Task goal
After finding the line with "destruct (R3 Hh1) as (_ & R4 & _)." in the data below, set down exactly each line through the one with "with false by reflexivity.", inclusive, and stop there.

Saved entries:
=== Begin Enclosure ===

(** * Hotel data merging: a shallow embedding of main.py

    The program fetches hotel descriptions from three suppliers, turns each
    raw JSON record into a [Hotel], merges the records that share an id, and
    answers queries by hotel id and destination id.  This file embeds the
    adapters' [parse], the field reducers of [HotelsService] and [find], and
    proves the properties the specification states about them. *)

From Stdlib Require Import ZArith Ascii String DecimalString Sorted.
From stdpp Require Import base option list strings gmap sets sorting.

Set Warnings "-register-all".
Local Open Scope string_scope.
Local Open Scope nat_scope.
Local Open Scope list_scope.

(** ** Python values

    The values the program handles come out of [json.loads]: null, booleans,
    integers, floats, text, arrays and objects.  A Python [str] is a sequence
    of code points; the model keeps the code points below 256, one [ascii]
    each.  A float is kept as the text Python prints for it, the only thing
    the program ever asks of one. *)

Inductive value : Type :=
  | VNone
  | VBool (b : bool)
  | VInt (z : Z)
  | VFloat (repr : string)
  | VStr (s : string)
  | VList (l : list value)
  | VDict (d : list (string * value)).

(** [x is None] *)
Definition is_None (v : value) : bool :=
  match v with VNone => true | _ => false end.

(** Exceptions the embedded code can raise. *)
Inductive exn : Type := KeyError | TypeError | AttributeError.

Inductive result (A : Type) : Type :=
  | Ok (a : A)
  | Raise (e : exn).
Arguments Ok {A} a.
Arguments Raise {A} e.

#[global] Instance result_ret : MRet result := fun _ a => Ok a.
#[global] Instance result_bind : MBind result := fun _ _ k m =>
  match m with Ok a => k a | Raise e => Raise e end.

#[global] Instance result_fmap : FMap result := fun _ _ f m =>
  match m with Ok a => Ok (f a) | Raise e => Raise e end.

(** A comprehension [[f(x) for x in xs]]: the first exception aborts it. *)
Fixpoint traverse {A B} (f : A → result B) (xs : list A) : result (list B) :=
  match xs with
  | [] => Ok []
  | x :: xs' => y ← f x; ys ← traverse f xs'; Ok (y :: ys)
  end.

(** ** Text: [str()], [repr()], [strip], [lower], [split] *)

Module Text.

Definition code (c : ascii) : nat := nat_of_ascii c.

(** [c.islower()] and [c.isupper()] for one code point below 256. *)
Definition islower (c : ascii) : bool :=
  let n := code c in
  (97 <=? n) && (n <=? 122) || (n =? 170) || (n =? 181) || (n =? 186)
  || (223 <=? n) && (n <=? 246) || (248 <=? n) && (n <=? 255).

Definition isupper (c : ascii) : bool :=
  let n := code c in
  (65 <=? n) && (n <=? 90) || (192 <=? n) && (n <=? 214)
  || (216 <=? n) && (n <=? 222).

(** Characters [str.strip()] removes. *)
Definition isspace (c : ascii) : bool :=
  let n := code c in
  (9 <=? n) && (n <=? 13) || (28 <=? n) && (n <=? 32) || (n =? 133)
  || (n =? 160).

Definition lower_char (c : ascii) : ascii :=
  if isupper c then ascii_of_nat (code c + 32) else c.

Fixpoint lower (s : string) : string :=
  match s with
  | "" => ""
  | String c s' => String (lower_char c) (lower s')
  end.

Fixpoint lstrip (s : string) : string :=
  match s with
  | "" => ""
  | String c s' => if isspace c then lstrip s' else s
  end.

(** Drops the trailing white space: a character is kept when something
    survives after it or when it is not white space itself. *)
Fixpoint rstrip (s : string) : string :=
  match s with
  | "" => ""
  | String c s' =>
      match rstrip s' with
      | "" => if isspace c then "" else String c ""
      | t => String c t
      end
  end.

Definition strip (s : string) : string := rstrip (lstrip s).

(** [s.split(sep)] for a one-character separator. *)
Fixpoint split_on (sep : ascii) (s : string) : list string :=
  match s with
  | "" => [""]
  | String c s' =>
      if Ascii.eqb c sep then "" :: split_on sep s'
      else match split_on sep s' with
           | w :: ws => String c w :: ws
           | [] => [String c ""]
           end
  end.

Fixpoint join (sep : string) (ws : list string) : string :=
  match ws with
  | [] => ""
  | [w] => w
  | w :: ws' => w +:+ sep +:+ join sep ws'
  end.

Fixpoint contains (c : ascii) (s : string) : bool :=
  match s with
  | "" => false
  | String d s' => Ascii.eqb c d || contains c s'
  end.

Definition hex_digit (n : nat) : ascii :=
  ascii_of_nat (if n <? 10 then 48 + n else 87 + n).

Definition isprintable (c : ascii) : bool :=
  let n := code c in
  (32 <=? n) && (n <=? 126) || (161 <=? n) && negb (n =? 173).
(** * MLST allele-typing pipeline ([vk_mlst_analysis.py]): a shallow embedding

    The development follows the class [MLSTAnalyzer]: catalog loaders,
    alignment job scheduler, best-match selector, profile resolver and the
    [run_analysis] driver.

    Part I is the model.  Interpreter and library behaviour the script
    relies on comes first: strings (as byte strings), floats under [>],
    exceptions and [try]/[except], the logger (a computation carries the
    records it logs), insertion-ordered dictionaries, [csv.DictReader],
    [pathlib] names and the pandas frame.  What lies outside the
    interpreter (directories, files as they are found when read, what the
    alignment jobs return) is a [World], read and never written.  The
    methods of the class follow, each under its name, then the vocabulary
    of the statements and some inputs to run the model on.

    Part II holds the properties: general facts first, then for each
    component its lemmas and the theorems about it. *)

From Stdlib Require Import ZArith QArith List String Ascii Bool Lia.
From Stdlib Require Import DecimalString Permutation.
Import ListNotations.

Local Open Scope Z_scope.
Local Open Scope string_scope.
Local Open Scope list_scope.

Set Implicit Arguments.
Generalizable Variables K A B.
(** * TextDiffEditor: the text compare pane of the workbench

    A shallow embedding of
    [src/vs/workbench/browser/parts/editor/textDiffEditor.ts].

    The pane is glue between host services, so the embedding keeps the
    pane's own fields in a record, keeps the objects the pane allocates
    (diff navigators) in a heap indexed by allocation order, and records
    every call the pane makes on a collaborator (the diff widget, the
    editor service, a navigator, an options object) in a call log.
    Methods are written in a state-and-exception monad: a call on an
    undefined receiver throws a [TypeError] and leaves the effects made
    so far in place, as in JavaScript. *)

From Stdlib Require Import Ascii String Lia.
From stdpp Require Import base option list strings.

Local Open Scope string_scope.

(** ** Values of the host platform *)

(** Object identity ([===] on objects).  [Host n] is an object handed in
    by the workbench, [Own n] the [n]-th object allocated by the pane. *)
Inductive ObjId : Type :=
| Host (n : nat)
| Own (n : nat).

Definition ObjId_eqb (a b : ObjId) : bool :=
  match a, b with
  | Host n, Host m => Nat.eqb n m
  | Own n, Own m => Nat.eqb n m
  | _, _ => false
  end.

(** Editor inputs.  The pane tells them apart with [instanceof]; a
    subclass of [StringEditorInput] counts as a [StringEditorInput].
    [name] and [description] are what [getName()] and [getDescription()]
    return ([None] is JavaScript's [null]). *)
Inductive EditorInput : Type :=
| StringEditorInput (oid : ObjId) (name description : option string)
| ResourceEditorInput (oid : ObjId) (name description : option string)
| OtherEditorInput (oid : ObjId) (name description : option string)
| DiffEditorInput (oid : ObjId) (name description : option string)
    (originalInput modifiedInput : EditorInput) (forceOpenAsBinary : bool).

Definition oid_of (i : EditorInput) : ObjId :=
  match i with
  | StringEditorInput o _ _ | ResourceEditorInput o _ _
  | OtherEditorInput o _ _ | DiffEditorInput o _ _ _ _ _ => o
  end.

Definition getName (i : EditorInput) : option string :=
  match i with
  | StringEditorInput _ n _ | ResourceEditorInput _ n _
  | OtherEditorInput _ n _ | DiffEditorInput _ n _ _ _ _ => n
  end.

Definition getDescription (i : EditorInput) : option string :=
  match i with
  | StringEditorInput _ _ d | ResourceEditorInput _ _ d
  | OtherEditorInput _ _ d | DiffEditorInput _ _ d _ _ _ => d
  end.
(** The synchronizer and the delayer after [closeResource] on a tracked
    buffer. *)
Lemma closeResource_synchronizer (s : t) (r : Uri) (times : nat -> Z)
  (b : SyncedBuffer.t) :
  ResourceMap.get (syncedBuffers s) r = Some b ->
  let closed := SyncedBuffer.close b (synchronizer s) in
  let s' := closeResource s r times in
  synchronizer s' = snd (fst closed)
  /\ Delayer.scheduled (diagnosticDelayer s')
     = if snd closed then Some 200%Z
       else Delayer.scheduled (diagnosticDelayer s).
Proof.
  intros G closed s'. subst s'.
  rewrite (closeResource_tracked s r times b G).
  set (s1 := with_pendingDiagnostics s
               (ResourceMap.delete (pendingDiagnostics s) r)).
  destruct (dropFromGetErr_frame s1 r) as (D1 & _).
  set (s2 := dropFromGetErr s1 r) in *.
  set (s3 := with_syncedBuffers s2 (ResourceMap.delete (syncedBuffers s2) r)).
  assert (E3 : synchronizer s3 = synchronizer s) by (cbn; now rewrite D1).
  rewrite E3. fold closed.
  set (s4 := fire (with_synchronizer s3 (snd (fst closed))) (Fired_onDelete r)).
  destruct (snd closed).
  - unfold requestAllDiagnostics.
    destruct (requestAll_fold times (ResourceMap.values (syncedBuffers s4))
                s4 0%nat) as ((p & Ep) & _).
    rewrite Ep. cbn. split; reflexivity.
  - cbn. split; [reflexivity|].
    unfold s2, dropFromGetErr.
    now destruct (pendingGetErr s1) as [[id request]|].
Qed.

End OrchestratorOpenClose.

(** X23. A document that is opened and closed again. In any state that a
    new orchestrator reaches, opening a new document that is accepted and
    then closing its URI leaves the tracked buffers as they were and fires
    one [onDelete]. In batching mode the back end is told about neither: the
    synchronizer is the one before, after the flush that [open] does when
    an operation was pending for the URI, and no diagnostics are requested.
    In the other mode [Open] and [Close] are sent, in this order, and
    diagnostics are requested for all buffers, with a delay of 200. *)
Theorem X23_open_then_close (client0 : Client.t)
  (modeIds0 : list LanguageId) (onCaseInsensitiveFileSystem : bool)
  (allTabs : list Tab) (js ts : bool) (events : list OrchOps.Event)
  (document : TextDocument) (filepath : string) (now : Z) (times : nat -> Z) :
  let s :=
    OrchOps.run
      (Orchestrator.create client0 modeIds0 onCaseInsensitiveFileSystem
         allTabs js ts)
      events in
  existsb (LanguageId_eqb (languageId document)) (Orchestrator.modeIds s)
  = true ->
  Client.toTsFilePath (Orchestrator.client s) (uri document) = Some filepath ->
  JsString.truthy filepath = true ->
  Orchestrator.handles s (uri document) = false ->
  let s1 := fst (Orchestrator.openTextDocument s document now) in
  let s2 := Orchestrator.closeResource s1 (uri document) times in
  let sync := Orchestrator.synchronizer s in
  Orchestrator.syncedBuffers s2 = Orchestrator.syncedBuffers s
  /\ Orchestrator.fired s2
     = Orchestrator.fired s ++ [Orchestrator.Fired_onDelete (uri document)]
  /\ (BufferSynchronizer.supportsBatching sync = true ->
      Orchestrator.synchronizer s2
      = (if ResourceMap.has (BufferSynchronizer._pending sync) (uri document)
         then BufferSynchronizer.flush sync else sync)
      /\ Delayer.scheduled (Orchestrator.diagnosticDelayer s2)
         = Delayer.scheduled (Orchestrator.diagnosticDelayer s1))
  /\ (BufferSynchronizer.supportsBatching sync = false ->
      Client.sent (Orchestrator.client s2)
      = Client.sent (Orchestrator.client s)
        ++ [Cmd_Open
              (spec_openArgs (SyncedBuffer.create document filepath)
                 (Orchestrator.client s));
            Cmd_Close filepath]
      /\ Delayer.scheduled (Orchestrator.diagnosticDelayer s2) = Some 200%Z).
Proof.
  intros s Hm Hp Ht Hh s1 s2 sync.
  set (cfg := (Build_Config onCaseInsensitiveFileSystem)).
  assert (Hinv : orch_inv cfg s) by apply inv_reached.
  assert (Hinv1 : orch_inv cfg s1)
    by (apply inv_openTextDocument; exact Hinv).
  pose proof Hinv as (A & _ & C & _).
  pose proof (keyed_by_resolves _ _ _ _ _ A Hp Ht) as Hres.
  pose proof (keyed_by_resolves _ _ _ _ _ C Hp Ht) as Hresp.
  set (b0 := SyncedBuffer.create document filepath).
  set (opened := SyncedBuffer.with_state b0 BufferState.Open).
  set (sync1 := BufferSynchronizer.open sync (uri document)
                  (spec_openArgs b0 (Orchestrator.client s))).
  assert (E1 : s1
               = fst (Orchestrator.requestDiagnostic
                        (Orchestrator.with_synchronizer
                           (Orchestrator.with_syncedBuffers s
                              (ResourceMap.set (Orchestrator.syncedBuffers s)
                                 (uri document) opened))
                           sync1)
                        opened now)).
  { unfold s1.
    now rewrite (openTextDocument_new s document now filepath Hm Hp Ht Hh). }
  match type of E1 with _ = fst (Orchestrator.requestDiagnostic ?x _ _) =>
    destruct (requestDiagnostic_frame x opened now)
      as (F1 & _ & F3 & _ & _ & F6 & _)
  end.
  rewrite <- E1 in F1, F3, F6. cbn in F1, F3, F6.
  assert (G1 : ResourceMap.get (Orchestrator.syncedBuffers s1) (uri document)
               = Some opened)
    by (rewrite F3; now apply get_set_same_key).
  assert (Hh1 : Orchestrator.handles s1 (uri document) = true)
    by (unfold Orchestrator.handles; rewrite has_get; now rewrite G1).
  destruct (closeResource_facts cfg s1 (uri document) times Hinv1)
    as (_ & R2 & R3).
  destruct (R3 Hh1) as (_ & R4 & _).
  destruct (closeResource_synchronizer s1 (uri document) times opened G1)
    as (Y1 & Y2).
  fold s2 in R2, R4, Y1, Y2. rewrite F1 in Y1, Y2.
  assert (Ec : SyncedBuffer.close opened sync1
               = (SyncedBuffer.with_state opened BufferState.Closed,
                  fst (BufferSynchronizer.close sync1 (uri document) filepath),
                  snd (BufferSynchronizer.close sync1 (uri document) filepath))).
  { unfold SyncedBuffer.close.
    replace (negb (SyncedBuffer.state opened =? BufferState.Open)%Z)
      with false by reflexivity.
    change (SyncedBuffer.resource opened) with (uri document).
    change (SyncedBuffer.filepath opened) with filepath.
    now destruct (BufferSynchronizer.close sync1 (uri document) filepath). }
  rewrite Ec in Y1, Y2. cbn [fst snd] in Y1, Y2.
  split; [rewrite R2, F3; now apply delete_set_absent|].
  split; [now rewrite R4, F6|].
  split.
  - intros Hb. unfold sync1 in Y1, Y2.
    rewrite (open_close_batching sync (uri document) _ filepath Hb Hresp)
      in Y1, Y2.
    cbn [fst snd] in Y1, Y2. now split.
  - intros Hb. unfold sync1, BufferSynchronizer.open in Y1, Y2.
    rewrite Hb in Y1, Y2.
    unfold BufferSynchronizer.close in Y1, Y2.
    change (BufferSynchronizer.supportsBatching
              (BufferSynchronizer.with_client sync _))
      with (BufferSynchronizer.supportsBatching sync) in Y1, Y2.
    rewrite Hb in Y1, Y2. cbn [fst snd] in Y1, Y2.
    split; [|exact Y2].
    unfold Orchestrator.client at 1. rewrite Y1. cbn.
    now rewrite <- app_assoc.
Qed.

=== End Enclosure ===

Expected output
  destruct (R3 Hh1) as (_ & R4 & _).
  destruct (closeResource_synchronizer s1 (uri document) times opened G1)
    as (Y1 & Y2).
  fold s2 in R2, R4, Y1, Y2. rewrite F1 in Y1, Y2.
  assert (Ec : SyncedBuffer.close opened sync1
               = (SyncedBuffer.with_state opened BufferState.Closed,
                  fst (BufferSynchronizer.close sync1 (uri document) filepath),
                  snd (BufferSynchronizer.close sync1 (uri document) filepath))).
  { unfold SyncedBuffer.close.
    replace (negb (SyncedBuffer.state opened =? BufferState.Open)%Z)
      with false by reflexivity.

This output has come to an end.